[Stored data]
(** An octet that is not the type of a packet is the end of the process. *)
Lemma h4_bad_type ty p rest (w : W) : idle p -> left_of w = ty :: rest -> ~ received_type ty ->
  wp (h4_call (HCI_PACKET_TYPE_UNKNOWN, p)) (fun o w' => o = None /\ delivered (trace w') = delivered (trace w)) w.
Proof using Hserves.
  intros Hidle Hl Hty. unfold h4_call, h4_OnDataReady. cbn [fst snd Z.eqb HCI_PACKET_TYPE_UNKNOWN].
  apply (read_some 1 [ty] rest); [unfold zlen; cbn; lia|exact Hl|].
  intros r m Hm Erv Edata w' _ Hd _ _. assert (m = 1) as -> by lia. rewrite Erv. cbn [Z.eqb Pos.eqb negb].
  apply wp_bind. eapply wp_lift; [rewrite Edata; reflexivity|].
  replace (_ && _ && _) with true; [by apply wp_ret|]. unfold received_type in Hty.
  destruct (Z.eqb_spec ty HCI_PACKET_TYPE_ACL_DATA), (Z.eqb_spec ty HCI_PACKET_TYPE_SCO_DATA), (Z.eqb_spec ty HCI_PACKET_TYPE_EVENT);
    done || tauto.
Qed.

(** ** A channel of MCT on a stream: packets of one type, which is not sent *)
Section Channel.
Context (ty : Z) (ready : list Z -> IO (option unit)).
Context (Hty : received_type ty).
Context (Hready : forall n body (w : W), fine (ty, body) -> body_of ty n body ->
  wp (ready body) (fun o w' => o = Some tt /\ received fd (trace w') = received fd (trace w)
     /\ delivered (trace w') = delivered (trace w) ++ [(ty, body)]) w).
Lemma safe_Open : safe (Open answer).
Proof.
  unfold Open. assert (forall h i, keeps quiet (mod_vi (with_lib h i))) as Hlib by (intros h i; by apply quiet_mod_vi).
  assert (forall op, aside (Clib_op op) = true -> safe (lib_op answer op)) as Hop by (intros op Hop; by apply quiet_safe, quiet_lib_op).
  apply safe_bind; [by apply quiet_safe, quiet_mod_vi|]. intros _.
  apply safe_bind; [by apply quiet_safe, quiet_call|]. intros h.
  apply safe_bind; [apply quiet_safe, Hlib|]. intros _. destruct (rv h =? 0); [apply safe_ret|].
  apply safe_bind; [by apply quiet_safe, quiet_call|]. intros i.
  apply safe_bind; [apply quiet_safe, Hlib|]. intros _. destruct (rv i =? 0); [apply safe_ret|].
  apply safe_bind; [by apply quiet_safe, quiet_call|]. intros status. destruct (negb _); [apply safe_ret|].
  apply safe_bind; [by apply Hop|]. intros _. apply safe_bind; [by apply Hop|]. intros r.
  apply safe_bind; [apply safe_lift|]. intros l. destruct (_ || _); [apply safe_ret|]. destruct (existsb _ _); [apply safe_ret|].
  intros w Hw. apply wlp_attempt. eapply wlp_mono; [apply steady_open_protocol|]. cbn beta. intros o w1 [[H1 _] H2].
  destruct o as [[]|]; [|eapply quiet_low_power; [by apply H2|done]].
  apply wlp_bind. unfold wlp at 1, io_mod. apply wlp_bind. unfold wlp at 1, mod_vi, io_mod. apply wlp_bind, wlp_lib_op. intros r2.
  exists false. cbn [globals trace lpm_wake_deasserted with_deasserted with_interface]. split; [|done].
  destruct Hw as (a & Ha & _). by rewrite wake_snoc, H1, Ha.
Qed.
(* ===== verification/GuiState.v ===== *)
(** The service of preallocated buffers (src/mediatek/graphics/gui_ext): its data (GuiExtImpl.h, GuiExtDataType.h), and
    the calls it makes to the libraries of the framework. *)
From Stdlib Require Import List.
From stdpp Require Import gmap.
From S2P Require Import Prelude Maps.

(** The values of headers that are not in the repository. *)
Class gui_headers := {
  BAD_INDEX : Z;
  BAD_VALUE : Z;
  NOT_ENOUGH_DATA : Z;
  INVALID_OPERATION : Z;
  WOULD_BLOCK : Z;
  NAME_NOT_FOUND : Z;
  UNKNOWN_TRANSACTION : Z;
  PERMISSION_DENIED : Z;
  GRALLOC_USAGE_SW_READ_RARELY : Z;
  GRALLOC_USAGE_SW_WRITE_NEVER : Z;
  GRALLOC_USAGE_HW_TEXTURE : Z;
  GRALLOC_USAGE_HW_COMPOSER : Z;
  HAL_PIXEL_FORMAT_YV12 : Z;
  HWC_DISPLAY_PRIMARY : Z;
  HWC_DISPLAY_VIRTUAL : Z;
  HWC_NUM_DISPLAY_TYPES : Z;
  FIRST_CALL_TRANSACTION : Z
}.

(** What the code relies on: errors are negative, and the displays are numbered from 0. *)
Class gui_headers_ok `(H : gui_headers) : Prop := {
  errors_negative : Forall (fun e => - 2 ^ 31 <= e < 0)
    [BAD_INDEX; BAD_VALUE; NOT_ENOUGH_DATA; INVALID_OPERATION; WOULD_BLOCK; NAME_NOT_FOUND; UNKNOWN_TRANSACTION; PERMISSION_DENIED];
  displays_numbered : HWC_DISPLAY_PRIMARY = 0 /\ 0 < HWC_NUM_DISPLAY_TYPES <= 8 /\ HWC_DISPLAY_VIRTUAL = HWC_NUM_DISPLAY_TYPES - 1
}.

Definition NO_ERROR : Z := 0.

(** gralloc_mtk_defs.h and graphics_mtk_defs.h *)
Definition GRALLOC_USAGE_SECURE : Z := 0x01000000.
Definition HAL_PIXEL_FORMAT_YUYV : Z := 0x0000010c.

Definition GUI_EXT_USAGE_GPU : Z := 0.
Definition GUI_EXT_USAGE_HWC : Z := 1.
Definition GUI_EXT_USAGE_MAX : Z := 2.

Definition MAX_ALLOC_SIZE : Z := 10.
Definition MAX_GLES_DEQUEUED_NUM : Z := 3.
Definition MAX_HWC_DEQUEUED_NUM : Z := 3.
Definition LOCK_FOR_USAGE `{gui_headers} : Z := GRALLOC_USAGE_SW_READ_RARELY .| GRALLOC_USAGE_SW_WRITE_NEVER .| GRALLOC_USAGE_HW_TEXTURE.

Definition POOL_COMBINED_ID (usage type idx : Z) : Z := u32 ((usage ≪ 6) .| (type ≪ 3) .| idx).

(** ** The objects; a pointer is an address, 0 is NULL *)

(** [DispInfo] *)
Record disp_info := mk_disp { d_type : Z; d_w : Z; d_h : Z; d_bufNum : Z }.
(** [HwcBqSlot] *)
Record hwc_slot := mk_queue { mProducer : Z; mConsumer : Z; q_type : Z; q_bufNum : Z }.
(** [ConsumerSlot]; whether it has an observer. *)
Record consumer_slot := mk_slot { s_usage : Z; s_type : Z; s_idx : Z; s_pid : Z; s_token : Z; s_observer : bool }.
(** [GuiExtPoolItem] *)
Record pool_item := mk_item {
  mId : Z;
  mIsHwcNeeded : bool;
  mGPUUsedProducer : Z;
  mHwcUsedBqList : keyed_vector hwc_slot;
  mProducerPid : Z;
  mProducerToken : Z;
  mIsDisconnected : list bool;
  mConsumerList : keyed_vector consumer_slot;
  mConsumerDeathListener : bool
}.
(** [GuiExtPool], and the tunnels of [GuiExtService] by their keys. *)
Record gui_pool := mk_pool {
  mPoolId : Z;
  mPoolList : keyed_vector pool_item;
  mDisplayList : keyed_vector disp_info;
  mDefaultDisplayWidth : Z;
  mDefaultDisplayHeight : Z;
  mDumpTunnels : list (list Z * Z)
}.
Definition pool0 : gui_pool := mk_pool 0 [] [] 0 0 [].

(** ** Calls *)
Inductive gcall :=
  | Cget_display_info
  | Clink_to_death (token : Z)
  | Clocal_binder (token : Z) (* whether the token belongs to the process of the service *)
  | Cgetpid
  | Cget_calling_pid
  | Cremote_binder (tunnel : Z)
  | Calive (tunnel : Z)
  | Ccheck_service (* of the service manager *)
  (* BufferQueue *)
  | Ccreate_queue
  | Cset_default_size (consumer w h : Z)
  | Cset_name (consumer : Z) (name : list Z)
  | Cset_max_dequeued (producer n : Z)
  | Cset_max_acquired (consumer n : Z)
  | Cconsumer_connect (consumer : Z)
  | Cproducer_connect (producer : Z)
  | Cdequeue (producer format usage : Z)
  | Crequest (producer buf : Z)
  | Ccancel (producer buf : Z).

(** [gdata]: width and height, producer and consumer, or the buffer, if it is set. *)
Record gresp := mk_gresp { grv : Z; gdata : list Z }.

(** ** Updates *)
Definition with_pool_id (i : Z) (s : gui_pool) : gui_pool :=
  mk_pool i (mPoolList s) (mDisplayList s) (mDefaultDisplayWidth s) (mDefaultDisplayHeight s) (mDumpTunnels s).
Definition with_pools (l : keyed_vector pool_item) (s : gui_pool) : gui_pool :=
  mk_pool (mPoolId s) l (mDisplayList s) (mDefaultDisplayWidth s) (mDefaultDisplayHeight s) (mDumpTunnels s).
Definition with_displays (l : keyed_vector disp_info) (s : gui_pool) : gui_pool :=
  mk_pool (mPoolId s) (mPoolList s) l (mDefaultDisplayWidth s) (mDefaultDisplayHeight s) (mDumpTunnels s).
Definition with_default (w h : Z) (s : gui_pool) : gui_pool :=
  mk_pool (mPoolId s) (mPoolList s) (mDisplayList s) w h (mDumpTunnels s).
Definition with_tunnels (l : list (list Z * Z)) (s : gui_pool) : gui_pool :=
  mk_pool (mPoolId s) (mPoolList s) (mDisplayList s) (mDefaultDisplayWidth s) (mDefaultDisplayHeight s) l.

Definition with_queues (q : keyed_vector hwc_slot) (i : pool_item) : pool_item :=
  mk_item (mId i) (mIsHwcNeeded i) (mGPUUsedProducer i) q (mProducerPid i) (mProducerToken i) (mIsDisconnected i)
    (mConsumerList i) (mConsumerDeathListener i).
Definition with_producer (pid token : Z) (i : pool_item) : pool_item :=
  mk_item (mId i) (mIsHwcNeeded i) (mGPUUsedProducer i) (mHwcUsedBqList i) pid token (mIsDisconnected i)
    (mConsumerList i) (mConsumerDeathListener i).
Definition with_disconnected (d : list bool) (i : pool_item) : pool_item :=
  mk_item (mId i) (mIsHwcNeeded i) (mGPUUsedProducer i) (mHwcUsedBqList i) (mProducerPid i) (mProducerToken i) d
    (mConsumerList i) (mConsumerDeathListener i).
Definition with_consumers (l : keyed_vector consumer_slot) (i : pool_item) : pool_item :=
  mk_item (mId i) (mIsHwcNeeded i) (mGPUUsedProducer i) (mHwcUsedBqList i) (mProducerPid i) (mProducerToken i)
    (mIsDisconnected i) l (mConsumerDeathListener i).
Definition with_listener (b : bool) (i : pool_item) : pool_item :=
  mk_item (mId i) (mIsHwcNeeded i) (mGPUUsedProducer i) (mHwcUsedBqList i) (mProducerPid i) (mProducerToken i)
    (mIsDisconnected i) (mConsumerList i) b.

(** A slot nobody holds. *)
Definition free_slot (s : consumer_slot) : consumer_slot := mk_slot (s_usage s) (s_type s) (s_idx s) (-1) 0 false.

**Instructions to follow**
Given the records above, restate word for word only the lines starting at the one with "(** gralloc_mtk_defs.h and" and ending at the one with "GRALLOC_USAGE_SW_WRITE_NEVER .| GRALLOC_USAGE_HW_TEXTURE.".

**Solution to the exercise**
(** gralloc_mtk_defs.h and graphics_mtk_defs.h *)
Definition GRALLOC_USAGE_SECURE : Z := 0x01000000.
Definition HAL_PIXEL_FORMAT_YUYV : Z := 0x0000010c.

Definition GUI_EXT_USAGE_GPU : Z := 0.
Definition GUI_EXT_USAGE_HWC : Z := 1.
Definition GUI_EXT_USAGE_MAX : Z := 2.

Definition MAX_ALLOC_SIZE : Z := 10.
Definition MAX_GLES_DEQUEUED_NUM : Z := 3.
Definition MAX_HWC_DEQUEUED_NUM : Z := 3.
Definition LOCK_FOR_USAGE `{gui_headers} : Z := GRALLOC_USAGE_SW_READ_RARELY .| GRALLOC_USAGE_SW_WRITE_NEVER .| GRALLOC_USAGE_HW_TEXTURE.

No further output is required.